--- Records for the exercise Enclosed Below ---
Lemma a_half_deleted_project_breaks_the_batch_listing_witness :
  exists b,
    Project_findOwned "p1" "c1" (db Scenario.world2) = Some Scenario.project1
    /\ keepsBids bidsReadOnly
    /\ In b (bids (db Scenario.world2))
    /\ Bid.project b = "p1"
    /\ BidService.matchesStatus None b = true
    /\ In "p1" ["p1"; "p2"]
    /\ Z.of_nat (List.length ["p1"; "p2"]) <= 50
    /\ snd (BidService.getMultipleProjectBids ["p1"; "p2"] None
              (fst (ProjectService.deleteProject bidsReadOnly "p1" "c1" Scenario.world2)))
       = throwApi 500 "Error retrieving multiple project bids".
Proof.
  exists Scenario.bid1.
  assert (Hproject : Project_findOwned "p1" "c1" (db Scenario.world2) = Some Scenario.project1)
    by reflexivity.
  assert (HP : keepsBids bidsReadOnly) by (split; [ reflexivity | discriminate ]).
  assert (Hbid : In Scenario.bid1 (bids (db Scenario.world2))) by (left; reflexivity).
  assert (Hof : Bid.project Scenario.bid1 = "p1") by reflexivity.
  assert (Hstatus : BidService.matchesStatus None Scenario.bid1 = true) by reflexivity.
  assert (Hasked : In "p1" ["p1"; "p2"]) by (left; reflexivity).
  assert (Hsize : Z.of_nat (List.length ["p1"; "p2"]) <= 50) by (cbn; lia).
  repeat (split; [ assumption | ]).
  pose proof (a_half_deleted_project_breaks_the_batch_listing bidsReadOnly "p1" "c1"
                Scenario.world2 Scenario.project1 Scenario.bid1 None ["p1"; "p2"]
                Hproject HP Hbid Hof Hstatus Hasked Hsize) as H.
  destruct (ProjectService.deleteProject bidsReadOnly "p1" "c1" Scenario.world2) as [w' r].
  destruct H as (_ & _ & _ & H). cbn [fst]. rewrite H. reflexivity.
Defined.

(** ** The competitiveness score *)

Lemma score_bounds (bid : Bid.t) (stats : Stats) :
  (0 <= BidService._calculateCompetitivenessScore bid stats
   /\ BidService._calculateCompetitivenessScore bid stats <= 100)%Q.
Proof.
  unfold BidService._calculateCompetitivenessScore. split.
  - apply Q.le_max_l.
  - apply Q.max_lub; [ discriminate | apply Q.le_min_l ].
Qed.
--- End of Enclosed Records for the exercise ---
--- Records for the exercise Enclosed Below ---
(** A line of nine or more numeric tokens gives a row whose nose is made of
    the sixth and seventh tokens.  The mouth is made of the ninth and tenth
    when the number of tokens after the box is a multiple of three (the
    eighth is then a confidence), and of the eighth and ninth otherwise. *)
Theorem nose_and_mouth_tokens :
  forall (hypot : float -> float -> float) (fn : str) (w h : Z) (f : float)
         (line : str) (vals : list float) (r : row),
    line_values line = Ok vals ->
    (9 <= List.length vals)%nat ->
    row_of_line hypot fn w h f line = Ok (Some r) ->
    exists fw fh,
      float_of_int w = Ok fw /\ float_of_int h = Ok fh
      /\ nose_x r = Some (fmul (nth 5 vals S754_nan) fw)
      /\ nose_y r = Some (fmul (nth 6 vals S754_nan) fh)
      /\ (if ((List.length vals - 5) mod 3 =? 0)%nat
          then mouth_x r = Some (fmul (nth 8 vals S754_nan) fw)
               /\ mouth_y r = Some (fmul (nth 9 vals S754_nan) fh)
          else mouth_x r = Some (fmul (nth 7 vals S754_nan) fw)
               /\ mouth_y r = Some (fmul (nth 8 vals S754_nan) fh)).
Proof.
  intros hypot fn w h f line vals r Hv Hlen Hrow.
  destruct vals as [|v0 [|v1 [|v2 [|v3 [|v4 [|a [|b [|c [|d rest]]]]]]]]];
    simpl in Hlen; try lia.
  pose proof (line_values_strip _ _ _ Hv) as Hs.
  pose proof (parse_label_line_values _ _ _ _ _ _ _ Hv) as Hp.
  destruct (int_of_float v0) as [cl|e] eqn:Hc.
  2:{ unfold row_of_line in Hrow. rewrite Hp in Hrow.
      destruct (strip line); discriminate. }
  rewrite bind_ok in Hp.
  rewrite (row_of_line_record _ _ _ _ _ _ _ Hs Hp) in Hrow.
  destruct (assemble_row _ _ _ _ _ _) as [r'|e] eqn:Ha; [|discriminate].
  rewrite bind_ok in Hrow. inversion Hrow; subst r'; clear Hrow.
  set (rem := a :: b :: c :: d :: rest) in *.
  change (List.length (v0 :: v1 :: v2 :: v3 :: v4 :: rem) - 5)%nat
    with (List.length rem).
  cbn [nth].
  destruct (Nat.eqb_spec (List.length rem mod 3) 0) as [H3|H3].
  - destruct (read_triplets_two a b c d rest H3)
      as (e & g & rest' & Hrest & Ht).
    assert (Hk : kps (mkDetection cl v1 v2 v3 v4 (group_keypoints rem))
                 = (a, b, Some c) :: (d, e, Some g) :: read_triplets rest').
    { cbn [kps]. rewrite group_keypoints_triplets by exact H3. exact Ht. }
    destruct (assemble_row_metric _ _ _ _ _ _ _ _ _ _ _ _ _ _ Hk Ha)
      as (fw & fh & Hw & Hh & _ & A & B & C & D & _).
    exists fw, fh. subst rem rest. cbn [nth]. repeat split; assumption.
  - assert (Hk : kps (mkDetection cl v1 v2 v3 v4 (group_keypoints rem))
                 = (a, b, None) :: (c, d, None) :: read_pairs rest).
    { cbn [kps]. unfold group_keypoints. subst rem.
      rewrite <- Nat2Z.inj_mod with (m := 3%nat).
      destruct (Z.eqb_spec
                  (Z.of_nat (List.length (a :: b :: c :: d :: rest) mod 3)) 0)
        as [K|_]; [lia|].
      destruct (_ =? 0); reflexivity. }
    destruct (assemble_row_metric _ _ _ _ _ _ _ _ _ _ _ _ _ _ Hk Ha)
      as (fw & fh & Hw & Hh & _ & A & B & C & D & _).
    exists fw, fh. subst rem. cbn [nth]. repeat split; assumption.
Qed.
--- End of Enclosed Records for the exercise ---
--- Records for the exercise Enclosed Below ---
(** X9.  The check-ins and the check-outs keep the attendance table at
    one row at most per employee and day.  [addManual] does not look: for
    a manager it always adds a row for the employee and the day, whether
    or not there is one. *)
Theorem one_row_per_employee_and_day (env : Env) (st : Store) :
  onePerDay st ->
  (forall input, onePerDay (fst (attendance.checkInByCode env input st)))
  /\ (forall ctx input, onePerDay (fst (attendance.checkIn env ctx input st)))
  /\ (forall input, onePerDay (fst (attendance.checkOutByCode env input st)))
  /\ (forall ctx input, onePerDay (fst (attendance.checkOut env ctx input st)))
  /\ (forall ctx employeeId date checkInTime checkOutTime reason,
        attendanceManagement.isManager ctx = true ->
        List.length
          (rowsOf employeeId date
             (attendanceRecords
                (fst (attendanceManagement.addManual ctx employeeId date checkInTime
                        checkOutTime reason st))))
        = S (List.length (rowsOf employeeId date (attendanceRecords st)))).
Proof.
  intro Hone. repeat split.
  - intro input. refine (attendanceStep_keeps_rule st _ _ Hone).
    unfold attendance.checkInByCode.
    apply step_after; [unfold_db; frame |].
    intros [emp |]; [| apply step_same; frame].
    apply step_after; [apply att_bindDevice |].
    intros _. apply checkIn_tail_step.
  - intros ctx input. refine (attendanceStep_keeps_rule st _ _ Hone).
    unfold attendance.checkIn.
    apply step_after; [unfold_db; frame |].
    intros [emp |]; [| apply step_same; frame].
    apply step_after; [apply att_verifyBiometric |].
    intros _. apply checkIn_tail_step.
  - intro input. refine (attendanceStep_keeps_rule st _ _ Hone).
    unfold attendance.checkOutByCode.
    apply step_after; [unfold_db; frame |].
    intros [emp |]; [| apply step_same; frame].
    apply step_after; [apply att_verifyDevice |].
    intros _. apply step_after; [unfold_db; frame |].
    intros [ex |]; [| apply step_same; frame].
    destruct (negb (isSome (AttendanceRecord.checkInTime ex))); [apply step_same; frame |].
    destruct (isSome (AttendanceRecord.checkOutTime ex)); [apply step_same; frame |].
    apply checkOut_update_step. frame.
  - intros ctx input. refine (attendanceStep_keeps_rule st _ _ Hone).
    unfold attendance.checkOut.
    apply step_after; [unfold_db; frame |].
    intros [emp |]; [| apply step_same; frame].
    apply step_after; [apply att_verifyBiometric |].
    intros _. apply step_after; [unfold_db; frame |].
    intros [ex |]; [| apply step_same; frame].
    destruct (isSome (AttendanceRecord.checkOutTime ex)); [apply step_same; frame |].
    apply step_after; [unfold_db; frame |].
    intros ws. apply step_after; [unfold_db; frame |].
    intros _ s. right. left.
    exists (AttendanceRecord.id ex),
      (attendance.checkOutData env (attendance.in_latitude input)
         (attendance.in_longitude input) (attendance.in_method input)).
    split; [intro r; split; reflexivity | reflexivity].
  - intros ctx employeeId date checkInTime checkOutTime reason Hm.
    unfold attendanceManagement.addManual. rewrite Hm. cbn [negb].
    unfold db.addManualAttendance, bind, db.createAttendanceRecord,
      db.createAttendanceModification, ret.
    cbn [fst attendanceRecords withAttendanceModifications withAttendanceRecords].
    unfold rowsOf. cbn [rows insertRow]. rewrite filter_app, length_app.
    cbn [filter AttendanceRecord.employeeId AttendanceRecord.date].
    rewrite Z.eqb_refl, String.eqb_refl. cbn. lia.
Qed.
--- End of Enclosed Records for the exercise ---
» **Your task**:
In the listing above, find the line with "destruct (int_of_float v0)" and the line with "as (e & g & rest' & Hrest & Ht).", then print exactly those two lines and every line between them, and nothing more.

» **Task answer**:
  destruct (int_of_float v0) as [cl|e] eqn:Hc.
  2:{ unfold row_of_line in Hrow. rewrite Hp in Hrow.
      destruct (strip line); discriminate. }
  rewrite bind_ok in Hp.
  rewrite (row_of_line_record _ _ _ _ _ _ _ Hs Hp) in Hrow.
  destruct (assemble_row _ _ _ _ _ _) as [r'|e] eqn:Ha; [|discriminate].
  rewrite bind_ok in Hrow. inversion Hrow; subst r'; clear Hrow.
  set (rem := a :: b :: c :: d :: rest) in *.
  change (List.length (v0 :: v1 :: v2 :: v3 :: v4 :: rem) - 5)%nat
    with (List.length rem).
  cbn [nth].
  destruct (Nat.eqb_spec (List.length rem mod 3) 0) as [H3|H3].
  - destruct (read_triplets_two a b c d rest H3)
      as (e & g & rest' & Hrest & Ht).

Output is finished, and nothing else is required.